20 February 2018 – “Telling people about Humanism” by Dr Simon Nightingale. Simon is a semi-retired neurologist and chair of  Shropshire Humanist Group. He has given many talks on Humanism and is occasionally heard on Shropshire Radio. He participates in inter-faith discussions and will be considering techniques, tactics and pitfalls when communicating Humanist  messages to people of different outlooks.
Thursday 8 March 2018, special meeting – on Brexit legislative programme by Lord Jeff Rooker: Please note that this meeting only will be in the Zion room at the Methodist Church Hall, Broad Street, Ludlow. Jeff Rooker will be concentrating on the progress of the legislative programme through the House of Lords, full title yet to be revealed.
20 March 2018 – The Reverend Kelvin Price, Rector of Ludlow. Talk title to be agreed. We have not had a formal talk from the Church of England for many years now, and it will be interesting to see his approach to falling numbers and alternative uses of church buildings, as well as the continuing relevance of the C of E as a state religion.
17 April 2018 – Christine Hyde on Greece ”Changed or Unchanged” – Chris and Hugh spent several years in Greece and grew to appreciate the culture, albeit different in many ways from our own. Chris will be concentrating on
the village (Elaia) and area they know best, quote: “I will talk about customs still practiced from Dorian times, the Orthodox Church, and the Evil Eye, ending with a few photos of the wild life. Hence the suggested title”.
15 May 2018 – AGM. As usual, we will try to make this an interesting evening, with cake and refreshments and either a video or a special discussion to follow the AGM.

Engaging Issues is a church-based group in Church Stretton, but its talks are often of interest to humanists and others.

Tuesday 6 February – “Can Christians talk with one voice about God?”. Dr Benjamin Wood is a Quaker ethicist and theologian, interested in the relationship between faith & society, secular politics and the Church.
Tuesday 27th February – “Britain’s Housing Affordability Crisis”. Chrissie Pepler
7:30pm in the United Reformed Church, High Street, Church Stretton. A £3 donation is requested to defray expenses.

To be a Humanist: questions from a Christian

The following contribution by Peter Bellingham, a committed Christian, was made at our Hot Potatoes open mike night on 18 January. Several listeners asked for it to be made available, and Peter said he was happy for it to be posted here. He poses some fundamental and difficult questions about the nature of man, consciousness, causation, determinism, free will and the meaning of life.
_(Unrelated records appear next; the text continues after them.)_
(** * SimpleVector: a heap-level model of [simple_vector.h]

    The container is a record of two counters and an owning pointer to a
    heap block.  Blocks live in a heap indexed by locations, so that buffer
    ownership, reallocation and deep copies are visible in the model.
    Methods are written in a small monad that threads the heap and has three
    outcomes: a value, a thrown exception, or undefined behaviour (a failed
    [assert], an access outside a block).

    [size_t] quantities are natural numbers: a block of [n] slots is a list of
    length [n], and no block of 2^63 slots or more can be allocated, so
    [size_ + 1] and [capacity_ * 2] do not wrap on the states considered.
    Pointer arithmetic is offset arithmetic; only dereferencing is checked.
    [PushBack] and [Insert] take their argument by reference: the object
    behind it is a variable or temporary of the caller, or a slot of a block
    (an element of this or of another vector), and it is read at the point
    where the source reads it. *)

From stdpp Require Import base gmap list strings.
Humanists may attempt to answer these questions differently from a Christian, such as Peter, but they are questions we all find a challenge.

 

Do I have to be human to be a humanist?

 

What is a human?

Is a human a certain arrangement of atoms?

Is your chair a certain arrangement of atoms?

Is a leaf a certain arrangement of atoms?

Is your dog a certain arrangement of atoms?

 

Are you more valuable than your dog?

Are you more valuable than a leaf?

Are you more valuable than your chair?

Why?

 

Is your conscious experience just the product of atoms?

Are your thoughts and choices just the product of atoms?

What turns a human into a humanist?

Is it a choice, or can cosmic radiation cause the change?

How do we know which atoms are in control?

How do you know which atoms are right?

 

Are you disappointed by anything in life?

Are you upset by any injustice in life?

Why be disappointed?  Why be upset?

Some end up happy, some sad; why expect anything different?

 

Isn’t everything just the purposeless product of atoms in motion?

 

Is a human more than atoms in motion?

Is a humanist more than atoms in motion?

 

Is that why you’re here tonight, thinking?